Dispatchers who answer 911 and 999 emergency calls suffer emotional distress which can lead to symptoms of Post-Traumatic Stress Disorder (PTSD), a new study reports. The research, published in the Journal of Traumatic Stress, reveals that direct exposure to traumatic events is not necessary to lead to post-trauma disorders.
The research was conducted by Dr Michelle Lilly from Northern Illinois University and researcher Heather Pierce, a former 911 dispatcher.
“Post-Traumatic psychological disorders are usually associated with front line emergency workers, such as police officers, fire fighters or combat veterans,” said Dr Lilly. “Usually research considers links between disorders and how much emotional distress is experienced on the scene of a traumatic event. However, this is the first study on emergency dispatchers, who experience the trauma indirectly.”
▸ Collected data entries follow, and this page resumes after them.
Lemma inv_swap i h l k s :
  inv s -> harts s !! i = Some h -> hs_phase h = Try l ->
  test_and_set l (view h s) = Ret 0 k -> inv (commit i (hs_held h) (Got l) k s).
Proof.
  intros Hinv Hi Hph H. rewrite test_and_set_run in H.
  injection H as H0 <-. change (lk_of l (view h s)) with (lk_of l (shared s)) in H0.
  assert (Hno : forall j hj, harts s !! j = Some hj -> ~ owns hj l).
  { intros j hj Hj O. pose proof (inv_locked _ Hinv _ _ _ Hj O). lia. }
  eapply inv_commit; try done; cbn [sl_locked].
  - intros l' O. rewrite lk_of_put. case_decide; [subst; split; [done|naive_solver]|].
    destruct O as [O|[O|O]]; cbn in O; [|by simplify_eq..].
    assert (Oh : owns h l') by by left. split; [by eapply inv_locked|].
    intros j hj Hne Hj Oj. apply Hne. by eapply inv_uniq.
  - intros l' j hj Hne Hj O. rewrite lk_of_put. case_decide; [done|]. by eapply inv_locked.
  - intros l' Hl'. rewrite lk_of_put in Hl'. case_decide; [subst; left; right; by left|].
    destruct (inv_owner _ Hinv _ Hl') as (j & hj & Hj & O).
    destruct (decide (j = i)) as [->|]; [|naive_solver].
    left. simplify_eq. destruct O as [O|[O|O]]; [by left|congruence..].
  - intros l' t. rewrite lk_of_put. transitivity (sl_cpu (lk_of l' (shared s)) = Some t).
    { by case_decide; subst. }
    rewrite (inv_cpu _ Hinv). split.
    + intros (j & hj & Hj & Hl & ->). destruct (decide (j = i)); naive_solver.
    + naive_solver.
  - intros l' Hl'. split_and!; [done| |done]. intros [= ->].
    by destruct (inv_fresh _ Hinv _ _ _ Hi Hl') as [? _].
Qed.

Lemma inv_own i h l k s :
  inv s -> harts s !! i = Some h -> hs_phase h = Got l ->
  (let! id := cpuid in set_owner l (Some id)) (view h s) = Ret tt k ->
  inv (commit i (l :: hs_held h) Idle k s).
Proof.
  intros Hinv Hi Hph H. unfold cpuid, bind, gets in H. rewrite set_owner_run in H.
  injection H as <-. assert (Ol : owns h l) by (right; by left).
  assert (Ho : forall l', l' ∈ l :: hs_held h -> owns h l').
  { intros l' [->|Hin]%elem_of_cons; [done|by left]. }
  eapply inv_commit; try done.
  - intros l' [O|[O|O]]; cbn in O; [|done..]. rewrite lk_of_put.
    pose proof (inv_locked _ Hinv _ _ _ Hi (Ho _ O)).
    split; [by case_decide; subst|]. intros j hj Hne Hj Oj. apply Hne. by eapply inv_uniq; eauto.
  - intros l' j hj Hne Hj O. rewrite lk_of_put.
    pose proof (inv_locked _ Hinv _ _ _ Hj O). by case_decide; subst.
  - intros l' Hl'. assert (Hl : sl_locked (lk_of l' (shared s)) <> 0).
    { rewrite lk_of_put in Hl'. by case_decide; subst. }
    destruct (inv_owner _ Hinv _ Hl) as (j & hj & Hj & O).
    destruct (decide (j = i)) as [->|]; [|naive_solver].
    left. left. simplify_eq. cbn. destruct O as [O|[O|O]]; [by right| |congruence].
    assert (l' = l) as -> by congruence. by left.
  - intros l' t. rewrite lk_of_put. case_decide as Hd.
    + subst l'. cbn. rewrite (inv_tp _ Hinv _ _ Hi). split.
      * intros [= <-]. left. split; [by left|done].
      * intros [[_ ->]|(j & hj & Hne & Hj & Hl & _)]; [done|].
        exfalso. apply Hne. eapply inv_uniq; eauto. by left.
    + change (lk_of l' (view h s)) with (lk_of l' (shared s)). rewrite (inv_cpu _ Hinv). split.
      * intros (j & hj & Hj & Hl & ->). destruct (decide (j = i)) as [->|]; [|naive_solver].
        simplify_eq. left. split; [by right|done].
      * intros [[[->|Hl]%elem_of_cons ->]|?]; [done|by eauto|naive_solver].
Qed.

Lemma inv_disown i h l k s :
  inv s -> harts s !! i = Some h -> hs_phase h = Idle ->
  holding l (view h s) = Ret 1 (view h s) -> set_owner l None (view h s) = Ret tt k ->
  inv (commit i (filter (.≠ l) (hs_held h)) (Rel l) k s).
Proof.
  intros Hinv Hi Hph Hh H. rewrite set_owner_run in H. injection H as <-.
  assert (Hheld : l ∈ hs_held h).
  { unfold holding, cpuid, bind, gets in Hh. cbn in Hh. injection Hh as Hh.
    destruct (bool_decide_reflect (sl_cpu (lk_of l (view h s)) = Some (h_tp (hs_hart h)))) as [E|];
      [|by rewrite andb_false_r in Hh].
    change (lk_of l (view h s)) with (lk_of l (shared s)) in E.
    rewrite (inv_tp _ Hinv _ _ Hi), (inv_cpu _ Hinv) in E.
    destruct E as (j & hj & Hj & Hl & Ht). assert (j = i) as -> by lia. naive_solver. }
  assert (Ho : forall l', owns (mkHstate (k_hart (view h s)) (k_cpu (view h s))
            (filter (.≠ l) (hs_held h)) (Rel l)) l' -> owns h l').
  { intros l' [O|[O|O]]; cbn in O; [|done|].
    - apply list_elem_of_filter in O as [_ O]. by left.
    - simplify_eq. by left. }
  eapply inv_commit; try done.
  - intros l' O. apply Ho in O. rewrite lk_of_put. pose proof (inv_locked _ Hinv _ _ _ Hi O).
    split; [by case_decide; subst|]. intros j hj Hne Hj Oj. apply Hne. by eapply inv_uniq; eauto.
  - intros l' j hj Hne Hj O. rewrite lk_of_put.
    pose proof (inv_locked _ Hinv _ _ _ Hj O). by case_decide; subst.
  - intros l' Hl'. assert (Hl : sl_locked (lk_of l' (shared s)) <> 0).
    { rewrite lk_of_put in Hl'. by case_decide; subst. }
    destruct (inv_owner _ Hinv _ Hl) as (j & hj & Hj & O).
    destruct (decide (j = i)) as [->|]; [|naive_solver]. left. simplify_eq.
    destruct (decide (l' = l)) as [->|]; [right; by right|]. left. cbn.
    apply list_elem_of_filter. destruct O as [O|[O|O]]; [done|congruence..].
  - intros l' t. rewrite lk_of_put. case_decide as Hd.
    + subst l'. cbn. split; [done|]. intros [[Hf%list_elem_of_filter _]|(j & hj & Hne & Hj & Hl & _)];
        [by destruct Hf|]. exfalso. apply Hne. eapply inv_uniq; eauto; by left.
    + change (lk_of l' (view h s)) with (lk_of l' (shared s)). rewrite (inv_cpu _ Hinv). split.
      * intros (j & hj & Hj & Hl & ->). destruct (decide (j = i)) as [->|]; [|naive_solver].
        simplify_eq. left. split; [by apply list_elem_of_filter|done].
      * intros [[Hf%list_elem_of_filter ->]|?]; naive_solver.
  - intros l' Hf%list_elem_of_filter. split_and!; [done..|]. intros [= ->]. by destruct Hf.
Qed.

Lemma inv_unlock i h l k s :
  inv s -> harts s !! i = Some h -> hs_phase h = Rel l ->
  sync_release l (view h s) = Ret tt k -> inv (commit i (hs_held h) Unl k s).
Proof.
  intros Hinv Hi Hph H. rewrite sync_release_run in H. injection H as <-.
  assert (Ol : owns h l) by (right; by right).
  eapply inv_commit; try done.
  - intros l' [O|[O|O]]; cbn in O; [|done..]. rewrite lk_of_put. case_decide.
    { subst l'. by destruct (inv_fresh _ Hinv _ _ _ Hi O) as (_ & _ & ?). }
    assert (Oh : owns h l') by by left. split; [by eapply inv_locked|].
    intros j hj Hne Hj Oj. apply Hne. by eapply inv_uniq.
  - intros l' j hj Hne Hj O. rewrite lk_of_put. case_decide; [|by eapply inv_locked].
    subst l'. exfalso. apply Hne. by eapply inv_uniq.
  - intros l' Hl'. rewrite lk_of_put in Hl'. case_decide; [done|].
    destruct (inv_owner _ Hinv _ Hl') as (j & hj & Hj & O).
    destruct (decide (j = i)) as [->|]; [|naive_solver].
    left. left. simplify_eq. destruct O as [O|[O|O]]; [done|congruence..].
  - intros l' t. rewrite lk_of_put. transitivity (sl_cpu (lk_of l' (shared s)) = Some t).
    { by case_decide; subst. }
    rewrite (inv_cpu _ Hinv). split.
    + intros (j & hj & Hj & Hl & ->). destruct (decide (j = i)); naive_solver.
    + naive_solver.
Qed.

Lemma inv_step s s' : inv s -> step s s' -> inv s'.
Proof.
  intros Hinv Hs. destruct Hs as [i h l k s Hi Hph H|i h l k old s Hi Hph H Hold| | | | |i h k s Hi Hph H];
    eauto using inv_swap, inv_own, inv_disown, inv_unlock.
  - apply begin_run in H as (Htp & Hk & Hn). eapply inv_commit_same; try done.
    + intros l'. unfold lk_of. by rewrite Hk.
    + intros l'. by rewrite Hph.
    + intros l' Hl' [= ->]. apply Hn. rewrite (inv_tp _ Hinv _ _ Hi).
      split; [erewrite inv_locked by (eauto; by left); lia|]. apply (inv_cpu _ Hinv). eauto.
  - rewrite test_and_set_run in H. injection H as <- <-.
    change (lk_of l (view h s)) with (lk_of l (shared s)) in Hold.
    destruct (inv_owner _ Hinv _ Hold) as (j & hj & Hj & Hoj).
    pose proof (inv_locked _ Hinv _ _ _ Hj Hoj) as H1.
    eapply inv_commit_same; try done.
    + intros l'. rewrite lk_of_put. case_decide; [subst l'|done].
      change (lk_of l (view h s)) with (lk_of l (shared s)).
      destruct (lk_of l (shared s)); cbn in *. by subst.
    + intros l'. by rewrite Hph.
    + intros l' Hl' [= ->]. by destruct (inv_fresh _ Hinv _ _ _ Hi Hl') as [? _].
  - apply pop_off_locks in H as [Hk Htp]. eapply inv_commit_same; try done.
    + intros l'. unfold lk_of. by rewrite Hk.
    + intros l'. by rewrite Hph.
Qed.

Lemma inv_initial s : initial s -> inv s.
Proof.
  intros [Hl Hh]. assert (Hno : forall i h l, harts s !! i = Some h -> ~ owns h l).
  { intros i h l Hi O. destruct (Hh _ _ Hi) as (H1 & H2 & _).
    destruct O as [O|[O|O]]; [rewrite H1 in O; by apply not_elem_of_nil in O|congruence..]. }
  split.
  - intros i h Hi. by apply Hh.
  - intros i j hi hj l Hi _ O. by destruct (Hno _ _ _ Hi O).
  - intros i h l Hi O. by destruct (Hno _ _ _ Hi O).
  - intros l H. by destruct (Hl l).
  - intros l t. destruct (Hl l) as [_ ->]. split; [done|].
    intros (i & h & Hi & Hin & _). destruct (Hno i h l); [done|by left].
  - intros i h l Hi Hin. destruct (Hno i h l); [done|by left].
Qed.

Lemma reachable_inv s : reachable s -> inv s.
Proof. induction 1; eauto using inv_initial, inv_step. Qed.


(** [holding_exact]: in every reachable state holding(l), called by any hart, returns 1 exactly
    when that hart is between its acquire(l) and its release(l), and 0 otherwise; it reads
    lk->cpu without the lock, and still never mistakes another hart's lock for its own. *)
Theorem holding_exact s i h l :
  reachable s -> harts s !! i = Some h ->
  holding l (view h s) = Ret (of_bool (bool_decide (l ∈ hs_held h))) (view h s).
Proof.
  intros Hr%reachable_inv Hi. unfold holding, cpuid, bind, gets. f_equal. f_equal.
  change (lk_of l (view h s)) with (lk_of l (shared s)).
  change (h_tp (k_hart (view h s))) with (h_tp (hs_hart h)). rewrite (inv_tp _ Hr _ _ Hi).
  destruct (bool_decide_reflect (l ∈ hs_held h)) as [Hin|Hin].
  - erewrite (inv_locked _ Hr) by (eauto; by left). apply bool_decide_true.
    apply (inv_cpu _ Hr). eauto.
  - apply andb_false_intro2, bool_decide_false. rewrite (inv_cpu _ Hr).
    intros (j & hj & Hj & Hl & Ht). assert (j = i) as -> by lia. naive_solver.
Qed.

(** A concrete run: of two harts, hart 1 takes the console lock. *)
Definition two_harts : sys :=
  mkSys zero_state
    [mkHstate (mkHart 0 2 0 0 0 0 0) zero_cpu [] Idle; mkHstate (mkHart 1 2 0 0 0 0 0) zero_cpu [] Idle].

Definition run_step (i : nat) (held : list lockid) (p : phase) (m : K unit) (s : sys) : sys :=
  match harts s !! i with
  | Some h => match m (view h s) with Ret _ k => commit i held p k s | _ => s end
  | None => s
  end.

Definition one_trying : sys :=
  run_step 1 [] (Try LCons) (do! push_off; do! holding LCons; ret tt) two_harts.
Definition one_taking : sys :=
  run_step 1 [] (Got LCons) (do! test_and_set LCons; ret tt) one_trying.
Definition one_holder : sys :=
  run_step 1 [LCons] Idle (let! id := cpuid in set_owner LCons (Some id)) one_taking.

Lemma one_holder_reachable : reachable one_holder.
Proof.
  assert (reachable two_harts).
  { apply reach_init. split; [by intros l; split|].
    intros [|[|i]] h Hi; cbn in Hi; by simplify_eq. }
  assert (reachable one_trying).
  { pose proof (step_begin 1%nat _ LCons _ two_harts eq_refl eq_refl eq_refl) as Hs.
    by eapply reach_step, Hs. }
  assert (reachable one_taking).
  { pose proof (step_swap 1%nat _ LCons _ one_trying eq_refl eq_refl eq_refl) as Hs.
    by eapply reach_step, Hs. }
  pose proof (step_own 1%nat _ LCons _ one_taking eq_refl eq_refl eq_refl) as Hs.
  by eapply reach_step, Hs.
Qed.


Lemma holding_exact_witness : exists h, harts one_holder !! 1%nat = Some h /\
  holding LCons (view h one_holder) = Ret 1 (view h one_holder).
Proof.
  eexists. split; [reflexivity|].
  exact (holding_exact one_holder 1 _ LCons one_holder_reachable eq_refl).
Defined.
The research analyzed the responses of 171 currently serving emergency dispatchers from 24 US states. The majority of the sample was female and Caucasian, with an average age of 38 and over 11 years of service.
The dispatchers were asked about the types of potentially traumatic calls they handle and the amount of emotional distress they experienced. They were also asked to rate the types of calls which caused the most distress and to remember the worst call they had dealt with during their career.
The most commonly identified worst calls were the unexpected injury or death of a child, 16.4%, followed by suicidal callers, 12.9%, shootings involving officers, 9.9%, and calls involving the unexpected death of an adult, 9.9%.
The results showed that levels of peritraumatic distress, distress experienced during or after an event, reported by dispatchers was high and occurred in reaction to an average of 32% of potentially traumatic calls. A further 3.5% of the sample reported symptoms severe enough to qualify for a diagnosis of Post-Traumatic Stress Disorder.
These results are a valuable contribution to the ongoing debate on defining a traumatic event, which takes place as official guidelines are set to be published in 2013. This research supports a broad definition as it shows dispatchers experience significant levels of emotional distress at work even though they are not physically present during a traumatic event, or even know the victim of a trauma.
“Our research is the first to reveal the extent of emotional distress experienced by emergency dispatchers while on duty,” concluded Pierce. “The results show the need to provide these workers with prevention and intervention support as is currently provided for their frontline colleagues. This includes briefings and training in ways to handle emotional distress.”